(Information shown Opens)

(** * crm/schema.py: the four GraphQL mutations of the CRM back end

    A shallow embedding of [CreateCustomer], [BulkCreateCustomers],
    [CreateProduct] and [CreateOrder] (the [mutate] resolvers of
    crm/schema.py) over an explicit relational store, with the phone
    pattern of the source interpreted by a small backtracking matcher.

    Conventions.
    - A Python [str] is a [string]: one [ascii] per code point, so the
      model covers the strings whose code points are below 256.  On that
      range the class [\d] of a [str] pattern is exactly [0-9].
    - An optional GraphQL argument is an [option]; [None] is Python's
      [None].  Where a resolver tells an argument left out from one given
      as [null], the argument is an [argument].
    - A [graphene.ID] is the string the resolver receives; the ORM turns
      it into a key when it looks a row up.
    - A resolver is a function from the store before the call to its
      result and the store after the call. *)

From Stdlib Require Import List String Ascii ZArith QArith Bool Arith Lia.
From Stdlib Require Import Floats.
Import ListNotations.

Local Open Scope string_scope.
Local Open Scope list_scope.

(* ------------------------------------------------------------------ *)
(** ** The regular expressions of [re], as far as the source uses them *)
(* ------------------------------------------------------------------ *)

(** Python's truth value of a list. *)
Definition nonempty {A : Type} (l : list A) : bool :=
  match l with
  | [] => false
  | _ :: _ => true
  end.

Module Re.

(** Abstract syntax of the pattern language used by the phone check. *)
Inductive regex : Type :=
| Bol                                (* ^       *)
| Eol                                (* $       *)
| Chr (c : ascii)                    (* literal *)
| Digit                              (* \d      *)
| Cat (r1 r2 : regex)                (* r1 r2   *)
| Alt (r1 r2 : regex)                (* r1|r2   *)
| Opt (r : regex)                    (* r?      *)
| Rep (lo hi : nat) (r : regex).     (* r{lo,hi} *)

(** A position of the matcher: how many characters were consumed, and
    the characters still ahead. *)
Definition cursor : Type := nat * string.

Definition newline : ascii := ascii_of_nat 10.

(** [\d] on code points below 256. *)
Definition is_digit (c : ascii) : bool :=
  (48 <=? nat_of_ascii c)%nat && (nat_of_ascii c <=? 57)%nat.

(** [$] without [re.MULTILINE]: the end of the string, or just before a
    newline that is the last character of the string. *)
Definition at_eol (rest : string) : bool :=
  match rest with
  | EmptyString => true
  | String c EmptyString => Ascii.eqb c newline
  | _ => false
  end.

(** Greedy bounded repetition: every way of applying [f] between [lo]
    and [hi] times, longest first. *)
Fixpoint iter_rep (f : cursor -> list cursor) (lo hi : nat) (k : cursor)
  : list cursor :=
  match hi with
  | O => match lo with O => [k] | S _ => [] end
  | S hi' =>
      flat_map (iter_rep f (pred lo) hi') (f k)
        ++ match lo with O => [k] | S _ => [] end
  end.

(** The backtracking search: all the cursors at which a match of [r]
    started at [k] can end, in the order the engine tries them. *)
Fixpoint backtrack (r : regex) (k : cursor) : list cursor :=
  match r with
  | Bol => match fst k with O => [k] | S _ => [] end
  | Eol => if at_eol (snd k) then [k] else []
  | Chr c =>
      match snd k with
      | String a rest => if Ascii.eqb a c then [(S (fst k), rest)] else []
      | EmptyString => []
      end
  | Digit =>
      match snd k with
      | String a rest => if is_digit a then [(S (fst k), rest)] else []
      | EmptyString => []
      end
  | Cat r1 r2 => flat_map (backtrack r2) (backtrack r1 k)
  | Alt r1 r2 => backtrack r1 k ++ backtrack r2 k
  | Opt r1 => backtrack r1 k ++ [k]
  | Rep lo hi r1 => iter_rep (backtrack r1) lo hi k
  end.

(** [re.match(pattern, s)] read as a truth value: a match anchored at
    the start of [s] exists. *)
Definition re_match (pattern : regex) (s : string) : bool :=
  nonempty (backtrack pattern (O, s)).

(** [\+?\d{10,15}] *)
Definition international : regex :=
  Cat (Opt (Chr "+")) (Rep 10 15 Digit).

(** [\d{3}-\d{3}-\d{4}] *)
Definition dashed : regex :=
  Cat (Rep 3 3 Digit)
    (Cat (Chr "-") (Cat (Rep 3 3 Digit) (Cat (Chr "-") (Rep 4 4 Digit)))).

(** The pattern of the source, [^(\+?\d{10,15}|\d{3}-\d{3}-\d{4})$]. *)
Definition phone_pattern : regex :=
  Cat Bol (Cat (Alt international dashed) Eol).

(** The two patterns the specification names,
    [^\+?\d{10,15}$] and [^\d{3}-\d{3}-\d{4}$]. *)
Definition international_pattern : regex := Cat Bol (Cat international Eol).
Definition dashed_pattern : regex := Cat Bol (Cat dashed Eol).

(** *** The language of a pattern, read off its syntax

    The declarative reading the matcher is checked against below: the
    words a pattern without anchors can consume. *)

Fixpoint power (L : string -> Prop) (k : nat) (w : string) : Prop :=
  match k with
  | O => w = EmptyString
  | S k' => exists w1 w2, w = (w1 ++ w2)%string /\ L w1 /\ power L k' w2
  end.

Fixpoint lang (r : regex) (w : string) : Prop :=
  match r with
  | Bol | Eol => w = EmptyString
  | Chr c => w = String c EmptyString
  | Digit => exists a, is_digit a = true /\ w = String a EmptyString
  | Cat r1 r2 =>
      exists w1 w2, w = (w1 ++ w2)%string /\ lang r1 w1 /\ lang r2 w2
  | Alt r1 r2 => lang r1 w \/ lang r2 w
  | Opt r1 => w = EmptyString \/ lang r1 w
  | Rep lo hi r1 => exists k, (lo <= k <= hi)%nat /\ power (lang r1) k w
  end.

Fixpoint anchor_free (r : regex) : bool :=
  match r with
  | Bol | Eol => false
  | Chr _ | Digit => true
  | Cat r1 r2 | Alt r1 r2 => anchor_free r1 && anchor_free r2
  | Opt r1 | Rep _ _ r1 => anchor_free r1
  end.

(** What it means for a step of the matcher to consume the words of a
    language [L]. *)
Definition consumes (f : cursor -> list cursor) (L : string -> Prop) : Prop :=
  forall n s c,
    In c (f (n, s))
    <-> exists w, L w /\ s = (w ++ snd c)%string
                  /\ fst c = (n + String.length w)%nat.

Fixpoint all_digits (w : string) : bool :=
  match w with
  | EmptyString => true
  | String a rest => is_digit a && all_digits rest
  end.

(** Between [lo] and [hi] characters, all of them digits. *)
Definition digits (lo hi : nat) (w : string) : Prop :=
  all_digits w = true /\ (lo <= String.length w <= hi)%nat.

(** Section 4.1 in words: an optional [+] and 10 to 15 digits, or
    [NNN-NNN-NNNN]. *)
Definition phone_body (b : string) : Prop :=
  (exists ds, digits 10 15 ds /\ (b = ds \/ b = String "+" ds))
  \/ (exists x y z,
        digits 3 3 x /\ digits 3 3 y /\ digits 4 4 z
        /\ b = (x ++ String "-" (y ++ String "-" z))%string).

End Re.

(* ------------------------------------------------------------------ *)
(** ** Numbers                                                          *)
(* ------------------------------------------------------------------ *)

(** What the resolvers ask of a price: the comparison [price <= 0] of
    [CreateProduct], and the [0] and [+] that Python's [sum] folds with
    in [CreateOrder].  The resolvers are written once for every carrier
    (binary floats as GraphQL delivers them, decimals as a store returns
    them); nothing is assumed about [+]. *)
Class Numeric (price : Type) : Type := {
  num_zero : price;
  num_add : price -> price -> price;
  num_le_zero : price -> bool
}.

(** Exact rational arithmetic, the carrier of the worked examples.  It
    agrees with Python's [Decimal] on sums of two-place decimals, and
    with binary floats where no rounding happens (as for 10.0 + 15.5). *)
#[export] Instance Numeric_Q : Numeric Q := {
  num_zero := 0%Q;
  num_add := Qplus;
  num_le_zero := fun q => Qle_bool q 0%Q
}.

(** Python's [float] (IEEE 754 binary64), the type of a GraphQL [Float]
    argument: [0 + x] and [x <= 0] with the integer [0] are the float
    operations against [0.0], and [nan <= 0] is false. *)
#[export] Instance Numeric_float : Numeric float := {
  num_zero := 0%float;
  num_add := PrimFloat.add;
  num_le_zero := fun x => PrimFloat.leb x 0%float
}.

(** Python's [sum(xs)]: [((0 + x1) + x2) + ...]. *)
Definition sum {price : Type} `{Numeric price} (xs : list price) : price :=
  fold_left num_add xs num_zero.
(** [VECameraProjective::getProjectionMatrix(width, height)]: the matrix and
    the camera with its new [m_aspectRatio]. *)
Definition getProjectionMatrix_wh `{Libm} (width height : float)
  (c : VECameraProjective) : mat4 * VECameraProjective :=
  let c := mkProjective (proj_base c) (width / height)%f32 (m_fov c) in
  let pm := perspectiveFov (radians (m_fov c)) width height
              (m_nearPlane (proj_base c)) (m_farPlane (proj_base c)) in
  let minus1 := (- F32.one)%f32 in
  let pm := Mat4 (c0 pm)
                 (Vec4 (x4 (c1 pm)) (y4 (c1 pm) * minus1)%f32 (z4 (c1 pm)) (w4 (c1 pm)))
                 (c2 pm) (c3 pm) in
  let pm := Mat4 (c0 pm) (c1 pm)
                 (Vec4 (x4 (c2 pm)) (y4 (c2 pm)) (z4 (c2 pm) * minus1)%f32 (w4 (c2 pm)))
                 (c3 pm) in
  let pm := Mat4 (c0 pm) (c1 pm)
                 (Vec4 (x4 (c2 pm)) (y4 (c2 pm)) (z4 (c2 pm)) (w4 (c2 pm) * minus1)%f32)
                 (c3 pm) in
  (pm, c).

(** [VECameraProjective::getProjectionMatrix()] *)
Definition getProjectionMatrix `{Libm} (c : VECameraProjective)
  : mat4 * VECameraProjective :=
  getProjectionMatrix_wh (m_aspectRatio c) F32.one c.

(** The depth that the rasteriser derives from a camera-space point: the
    clip coordinates are [pm * p], and the perspective division divides
    their z by their w. *)
Definition ndc_depth (pm : mat4) (p : vec4) : float :=
  let clip := mul_vec pm p in (z4 clip / w4 clip)%f32.

(** The loop that ends both [getFrustumPoints]: each far corner and each
    near corner is moved along the edge between them. *)
Definition interpolate (z0 z1 : float) (near far : vec4) : vec4 * vec4 :=
  let diff := sub4 far near in
  (add4 near (scalar4 z0 diff), add4 near (scalar4 z1 diff)).
(** * Claim classification notebook: text preprocessing

    A shallow embedding of the preprocessing cells of
    [Hands-on lab/notebooks/03 Claim Classification.ipynb]: the helpers
    [remove_special_characters] and [convert_to_indices], the parsing of
    the labels file, and the calls that turn labels and index sequences
    into fixed-width matrices.

    Conventions.
    - A Python [str] is a [string]; each [ascii] stands for the code point
      of the same number, so the model covers text over the code points
      0..255.  On that range [isspace], [lower] and [split] follow CPython.
    - A Python [int] is a [Z]; a Python [list] is a [list].
    - A Python [dict] with [str] keys is a [gmap string _].
    - Exceptions are explicit: a computation that may raise has type
      [outcome A], and [try]/[except ValueError] is [try_except_ValueError]. *)

From Stdlib Require Import ZArith List Ascii String Lia.
From stdpp Require Import gmap strings list fin_maps.

Local Open Scope string_scope.
Local Open Scope list_scope.
Local Open Scope Z_scope.

(* ===================================================================== *)
(** * Exceptions *)
(* ===================================================================== *)

(** The exception classes that the modelled cells can raise. *)
Inductive exception : Type :=
  | ValueError
  | AttributeError
  | IndexError
  | URLError
  | FileNotFoundError.

Inductive outcome (A : Type) : Type :=
  | Return (a : A)
  | Raise (e : exception).

Arguments Return {A} a.
Arguments Raise {A} e.

#[global] Instance outcome_ret : MRet outcome := fun A a => Return a.

#[global] Instance outcome_bind : MBind outcome := fun A B f m =>
  match m with
  | Return a => f a
  | Raise e => Raise e
  end.

(** [try: body except ValueError: handler].  Any other exception of the
    body passes through. *)
Definition try_except_ValueError {A : Type} (body handler : outcome A) : outcome A :=
  match body with
  | Raise ValueError => handler
  | other => other
  end.

(* ===================================================================== *)
(** * Strings *)
(* ===================================================================== *)

Definition code (c : ascii) : N := N_of_ascii c.

(** [str.isspace] on one character, for code points below 256: the
    controls 9..13 and 28..31, the space, NEL (133) and the no-break
    space (160). *)
Definition isspace (c : ascii) : bool :=
  let n := code c in
  ((9 <=? n) && (n <=? 13) || (28 <=? n) && (n <=? 32)
   || (n =? 133) || (n =? 160))%N.

(** [str.lower] on one character, for code points below 256: A..Z and
    the accented capitals 192..222 (the multiplication sign 215 apart)
    move up by 32. *)
Definition lower_char (c : ascii) : ascii :=
  let n := code c in
  if ((65 <=? n) && (n <=? 90)
      || (192 <=? n) && (n <=? 222) && negb (n =? 215))%N
  then ascii_of_N (n + 32)
  else c.
(** * ESP32 NTP Nixie clock: time source, display scheduler and digit codec

    A shallow embedding of [NixieTubeShield.h], [LEDControl.h], [NTP.h] and of
    [updateDisplay] from the main sketch.  Machine integers are [Z] with the
    wrap-around written out ([byte] is 8 bits, [uint16_t] 16 bits,
    [unsigned long] 32 bits on the ESP32); C arrays are lists read through
    [index], which has no value outside the array.  What the program does to
    its pins and buses is kept as a log of outputs; the [Serial] messages
    are left out of it. *)

From Stdlib Require Import ZArith List Bool Lia.
From stdpp Require Import base option list.
Import ListNotations.
Local Open Scope Z_scope.

(** ** Machine arithmetic *)

Module Machine.

Definition u8 (x : Z) : Z := x mod 256.
Definition u16 (x : Z) : Z := x mod 65536.
Definition u32 (x : Z) : Z := x mod 4294967296.

(** [a[i]] for a C array held as a list: defined inside the array only. *)
Definition index {A : Type} (a : list A) (i : Z) : option A :=
  if i <? 0 then None else a !! Z.to_nat i.

(** [a[i] = v]. *)
Definition store {A : Type} (a : list A) (i : Z) (v : A) : list A :=
  <[Z.to_nat i := v]> a.

(** What the program puts on its pins and buses, in order. *)
Inductive Pin := HV_ENABLE | LATCH_ENABLE | NEON_DOTS.

Inductive Out :=
| DigitalWrite (p : Pin) (high : bool)
| SpiTransfer (b : Z)
| LedColor (r g b : Z)
| WireWrite (bytes : list Z)
| UdpSend (packet : list Z)
| Delay (ms : Z).

End Machine.
Import Machine.

(** ** LEDControl.h *)

Module LEDControl.

(** The 24 bit color type; its fields live in a name space of their own
    because the sketch also has globals called [red], [green], [blue]. *)
Module Channel.
Record RGB24 := mkRGB { red : Z; green : Z; blue : Z }.
End Channel.
Export Channel (RGB24, mkRGB).

Definition black : RGB24 := mkRGB 0 0 0.
Definition blue : RGB24 := mkRGB 0 0 127.
Definition green : RGB24 := mkRGB 0 127 0.
Definition red : RGB24 := mkRGB 127 0 0.

(** [colorWheel]: [%=] is C's truncating remainder, the channels are bytes. *)
Definition colorWheel (wheelPos : Z) : RGB24 :=
  let wheelPos := Z.rem wheelPos 256 in
  if wheelPos <? 85 then
    mkRGB (u8 (255 - wheelPos * 3)) (u8 (wheelPos * 3)) 0
  else if wheelPos <? 170 then
    let wheelPos := wheelPos - 85 in
    mkRGB 0 (u8 (255 - wheelPos * 3)) (u8 (wheelPos * 3))
  else
    let wheelPos := wheelPos - 170 in
    mkRGB (u8 (wheelPos * 3)) 0 (u8 (255 - wheelPos * 3)).

(** The gamma correction table of [setLEDColor]. *)
Definition gammaArray : list Z :=
  [0; 0; 0; 0; 0; 0; 0; 0; 0; 0; 0; 0; 0; 0; 0; 0;
   0; 0; 0; 0; 0; 0; 0; 0; 0; 0; 0; 0; 1; 1; 1; 1;
   1; 1; 1; 1; 1; 1; 1; 1; 1; 2; 2; 2; 2; 2; 2; 2;
   2; 3; 3; 3; 3; 3; 3; 3; 4; 4; 4; 4; 4; 5; 5; 5;
   5; 6; 6; 6; 6; 7; 7; 7; 7; 8; 8; 8; 9; 9; 9; 10;
   10; 10; 11; 11; 11; 12; 12; 13; 13; 13; 14; 14; 15; 15; 16; 16;
   17; 17; 18; 18; 19; 19; 20; 20; 21; 21; 22; 22; 23; 24; 24; 25;
   25; 26; 27; 27; 28; 29; 29; 30; 31; 32; 32; 33; 34; 35; 35; 36;
   37; 38; 39; 39; 40; 41; 42; 43; 44; 45; 46; 47; 48; 49; 50; 50;
   51; 52; 54; 55; 56; 57; 58; 59; 60; 61; 62; 63; 64; 66; 67; 68;
   69; 70; 72; 73; 74; 75; 77; 78; 79; 81; 82; 83; 85; 86; 87; 89;
   90; 92; 93; 95; 96; 98; 99; 101; 102; 104; 105; 107; 109; 110; 112; 114;
   115; 117; 119; 120; 122; 124; 126; 127; 129; 131; 133; 135; 137; 138; 140; 142;
   144; 146; 148; 150; 152; 154; 156; 158; 160; 162; 164; 167; 169; 171; 173; 175;
   177; 180; 182; 184; 186; 189; 191; 193; 196; 198; 200; 203; 205; 208; 210; 213;
   215; 218; 220; 223; 225; 228; 231; 233; 236; 239; 241; 244; 247; 249; 252; 255].

(** [setLEDColor(byte, byte, byte)] first replaces each channel by its table
    entry; scaling the result to a PWM duty is the platform's [map] and
    [ledcWrite]. *)
Definition gammaCorrected (c : RGB24) : option RGB24 :=
  r ← index gammaArray (Channel.red c);
  g ← index gammaArray (Channel.green c);
  b ← index gammaArray (Channel.blue c);
  Some (mkRGB r g b).

End LEDControl.
Import LEDControl.

(** ** NixieTubeShield.h *)

Module NixieTubeShield.

Definition DIGIT_BLANK : Z := 255.
Definition BLANK_DIGIT : Z := 10.
Definition UpperDotsMask : Z := 2147483648.
Definition LowerDotsMask : Z := 1073741824.

Definition SymbolArray : list Z := [1; 2; 4; 8; 16; 32; 64; 128; 256; 512].

Definition NUMERIC_DIGITS : list Z :=
  [0; 1; 2; 3; 4; 5; 6; 7; 8; 9; DIGIT_BLANK].

(** The object's data members; [digits] is in the order
    NX6, NX5, NX4, NX3, NX2, NX1. *)
Record Shield := mkShield { digits : list Z; dotsEnabled : bool }.

(** The constructor's loop stores [DIGIT_BLANK] in all six entries. *)
Definition init : Shield :=
  mkShield (repeat DIGIT_BLANK 6) false.

(** The tube positions, most significant first. *)
Inductive Slot := NX1 | NX2 | NX3 | NX4 | NX5 | NX6.

Definition slotIndex (n : Slot) : Z :=
  match n with
  | NX1 => 5 | NX2 => 4 | NX3 => 3 | NX4 => 2 | NX5 => 1 | NX6 => 0
  end.

Definition hvEnable (state : bool) (s : Shield) : Shield * list Out :=
  (s, [DigitalWrite HV_ENABLE state]).

Definition dotsEnable (state : bool) (s : Shield) : Shield * list Out :=
  (mkShield (digits s) state, [DigitalWrite NEON_DOTS state]).

(** [setNX1Digit] .. [setNX6Digit]: [digits[k] = NUMERIC_DIGITS[d]]. *)
Definition setNXDigit (n : Slot) (d : Z) (s : Shield) : option Shield :=
  code ← index NUMERIC_DIGITS d;
  Some (mkShield (store (digits s) (slotIndex n) (u16 code)) (dotsEnabled s)).

(** One [Var32 |= (unsigned long)(SymbolArray[digits[k]]) << off]. *)
Definition symbolAt (s : Shield) (k : Z) : option Z :=
  d ← index (digits s) k; index SymbolArray d.

Definition dotBits (dots : bool) (Var32 : Z) : Z :=
  let Var32 :=
    if dots then Z.lor Var32 LowerDotsMask
    else Z.land Var32 (Z.lnot LowerDotsMask) in
  if dots then Z.lor Var32 UpperDotsMask
  else Z.land Var32 (Z.lnot UpperDotsMask).

Definition packWord (hi mid lo : Z) (dots : bool) : Z :=
  let Var32 := 0 in
  let Var32 := Z.lor Var32 (u32 (Z.shiftl hi 20)) in
  let Var32 := Z.lor Var32 (u32 (Z.shiftl mid 10)) in
  let Var32 := Z.lor Var32 lo in
  dotBits dots Var32.

(** The four [SPI.transfer] calls of one word. *)
Definition wordBytes (Var32 : Z) : list Z :=
  [u8 (Z.shiftr Var32 24); u8 (Z.shiftr Var32 16);
   u8 (Z.shiftr Var32 8); u8 Var32].

(** REG 1 holds [digits[0..2]], REG 0 holds [digits[3..5]]. *)
Definition showWords (s : Shield) : option (Z * Z) :=
  s2 ← symbolAt s 0; s1 ← symbolAt s 1; m2 ← symbolAt s 2;
  m1 ← symbolAt s 3; h2 ← symbolAt s 4; h1 ← symbolAt s 5;
  Some (packWord s2 s1 m2 (dotsEnabled s), packWord m1 h2 h1 (dotsEnabled s)).

Definition show (s : Shield) : option (list Out) :=
  '(reg1, reg0) ← showWords s;
  Some ([DigitalWrite LATCH_ENABLE false]
          ++ map SpiTransfer (wordBytes reg1)
          ++ map SpiTransfer (wordBytes reg0)
          ++ [DigitalWrite LATCH_ENABLE true]).

(** [setLEDColor]: the gamma table and the PWM duty are output plumbing;
    the log keeps the three bytes the method receives. *)
Definition setLEDColor (c : RGB24) : list Out :=
  [LedColor (Channel.red c) (Channel.green c) (Channel.blue c)].

(** [doAntiPoisoning]: one pass of the inner loop body for glyph [i]. *)
Definition antiPoisonStep (i : Z) (st : Shield * bool * list Out)
  : option (Shield * bool * list Out) :=
  let '(s, dots, out) := st in
  s ← setNXDigit NX1 i s; s ← setNXDigit NX2 i s; s ← setNXDigit NX3 i s;
  s ← setNXDigit NX4 i s; s ← setNXDigit NX5 i s; s ← setNXDigit NX6 i s;
  frame ← show s;
  let color :=
    mkRGB (if Z.rem i 3 =? 0 then 255 else 0)
          (if Z.rem i 3 =? 1 then 255 else 0)
          (if Z.rem i 3 =? 2 then 255 else 0) in
  let dots := negb dots in
  let '(s, pin) := dotsEnable dots s in
  Some (s, dots, out ++ frame ++ [Delay 500] ++ setLEDColor color ++ pin).

Fixpoint forEach {A S : Type} (body : A -> S -> option S) (xs : list A)
  (st : S) : option S :=
  match xs with
  | [] => Some st
  | x :: xs' => st' ← body x st; forEach body xs' st'
  end.

Definition doAntiPoisoning (s : Shield) : option (Shield * list Out) :=
  let '(s, pin) := dotsEnable false s in
  '(s, _, out) ←
    forEach (fun _ : Z => forEach antiPoisonStep (seqZ 0 11)) (seqZ 0 4)
            (s, false, pin);
  Some (s, out).

(** The methods the sketch calls on [SHIELD], as it calls them. *)
Inductive Call :=
| HvEnable (state : bool)
| DotsEnable (state : bool)
| SetNXDigit (n : Slot) (d : Z)
| Show
| SetLEDColor (c : RGB24)
| DoAntiPoisoning
| DelayMs (ms : Z).

Definition exec (c : Call) (s : Shield) : option (Shield * list Out) :=
  match c with
  | HvEnable b => Some (hvEnable b s)
  | DotsEnable b => Some (dotsEnable b s)
  | SetNXDigit n d => s' ← setNXDigit n d s; Some (s', [])
  | Show => out ← show s; Some (s, out)
  | SetLEDColor c => Some (s, setLEDColor c)
  | DoAntiPoisoning => doAntiPoisoning s
  | DelayMs ms => Some (s, [Delay ms])
  end.

Fixpoint run (cs : list Call) (s : Shield) : option (Shield * list Out) :=
  match cs with
  | [] => Some (s, [])
  | c :: cs' =>
      '(s1, o1) ← exec c s;
      '(s2, o2) ← run cs' s1;
      Some (s2, o1 ++ o2)
  end.

(** *** The real-time clock registers *)

Record tmElements := mkTm {
  Second : Z; Minute : Z; Hour : Z; Wday : Z; Day : Z; Month : Z; Year : Z
}.

Definition decToBcd (val : Z) : Z := u8 (val / 10 * 16 + val mod 10).

Definition bcdToDec (val : Z) : Z := u8 (val / 16 * 10 + val mod 16).

Definition zero : Z := 0.

(** The bytes [setRTCDateTime] puts on the I2C bus in one transmission. *)
Definition rtcFrame (m : tmElements) : list Z :=
  [zero;
   decToBcd (Second m); decToBcd (Minute m); decToBcd (Hour m);
   decToBcd (Wday m); decToBcd (Day m); decToBcd (Month m);
   decToBcd (Year m);
   zero].

Definition setRTCDateTime (m : tmElements) : list Out :=
  [WireWrite (rtcFrame m)].

(** [Wire.read()] on the requested bytes: [-1] once they run out; the
    argument of [bcdToDec] is a [byte]. *)
Definition wireRead (regs : list Z) (k : nat) : Z := nth k regs (-1).

Definition getRTCTime (regs : list Z) : tmElements :=
  mkTm (bcdToDec (u8 (wireRead regs 0)))
       (bcdToDec (u8 (wireRead regs 1)))
       (bcdToDec (u8 (Z.land (wireRead regs 2) 63)))
       (bcdToDec (u8 (wireRead regs 3)))
       (bcdToDec (u8 (wireRead regs 4)))
       (bcdToDec (u8 (wireRead regs 5)))
       (bcdToDec (u8 (wireRead regs 6))).

End NixieTubeShield.
Import NixieTubeShield.

(** ** NTP.h *)

Module NTP.

Definition NTP_PACKET_SIZE : Z := 48.
Definition RETRIES : nat := 20.

(** The request [_getTime] builds in [packetBuffer]. *)
Definition request : list Z :=
  [227; 0; 6; 236] ++ repeat 0 8 ++ [49; 78; 49; 52] ++ repeat 0 32.

(** The four bytes from location 40, as an [unsigned long]. *)
Definition secsSince1900 (packetBuffer : list Z) : Z :=
  let secs := u32 (Z.shiftl (nth 40 packetBuffer 0) 24) in
  let secs := Z.lor secs (u32 (Z.shiftl (nth 41 packetBuffer 0) 16)) in
  let secs := Z.lor secs (u32 (Z.shiftl (nth 42 packetBuffer 0) 8)) in
  Z.lor secs (nth 43 packetBuffer 0).

(** What [_getTime] returns once [udp.parsePacket()] has told the size of
    the waiting datagram ([0] when there is none) and [udp.read] has put
    it in the buffer: the [unsigned long] that [getTime] holds in [result]. *)
Definition decodeReply (reply : list Z) : Z :=
  if Z.of_nat (length reply) =? NTP_PACKET_SIZE then
    u32 (secsSince1900 reply - 2208988800)
  else 0.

(Information shown Closes)

◆ **Aim of the task**:
Please write out, exactly as they appear above, only the lines in the stretch from the line with "[index], which has" through the line with "(high : bool)".

◆ **Solution**:
    [index], which has no value outside the array.  What the program does to
    its pins and buses is kept as a log of outputs; the [Serial] messages
    are left out of it. *)

From Stdlib Require Import ZArith List Bool Lia.
From stdpp Require Import base option list.
Import ListNotations.
Local Open Scope Z_scope.

(** ** Machine arithmetic *)

Module Machine.

Definition u8 (x : Z) : Z := x mod 256.
Definition u16 (x : Z) : Z := x mod 65536.
Definition u32 (x : Z) : Z := x mod 4294967296.

(** [a[i]] for a C array held as a list: defined inside the array only. *)
Definition index {A : Type} (a : list A) (i : Z) : option A :=
  if i <? 0 then None else a !! Z.to_nat i.

(** [a[i] = v]. *)
Definition store {A : Type} (a : list A) (i : Z) (v : A) : list A :=
  <[Z.to_nat i := v]> a.

(** What the program puts on its pins and buses, in order. *)
Inductive Pin := HV_ENABLE | LATCH_ENABLE | NEON_DOTS.

Inductive Out :=
| DigitalWrite (p : Pin) (high : bool)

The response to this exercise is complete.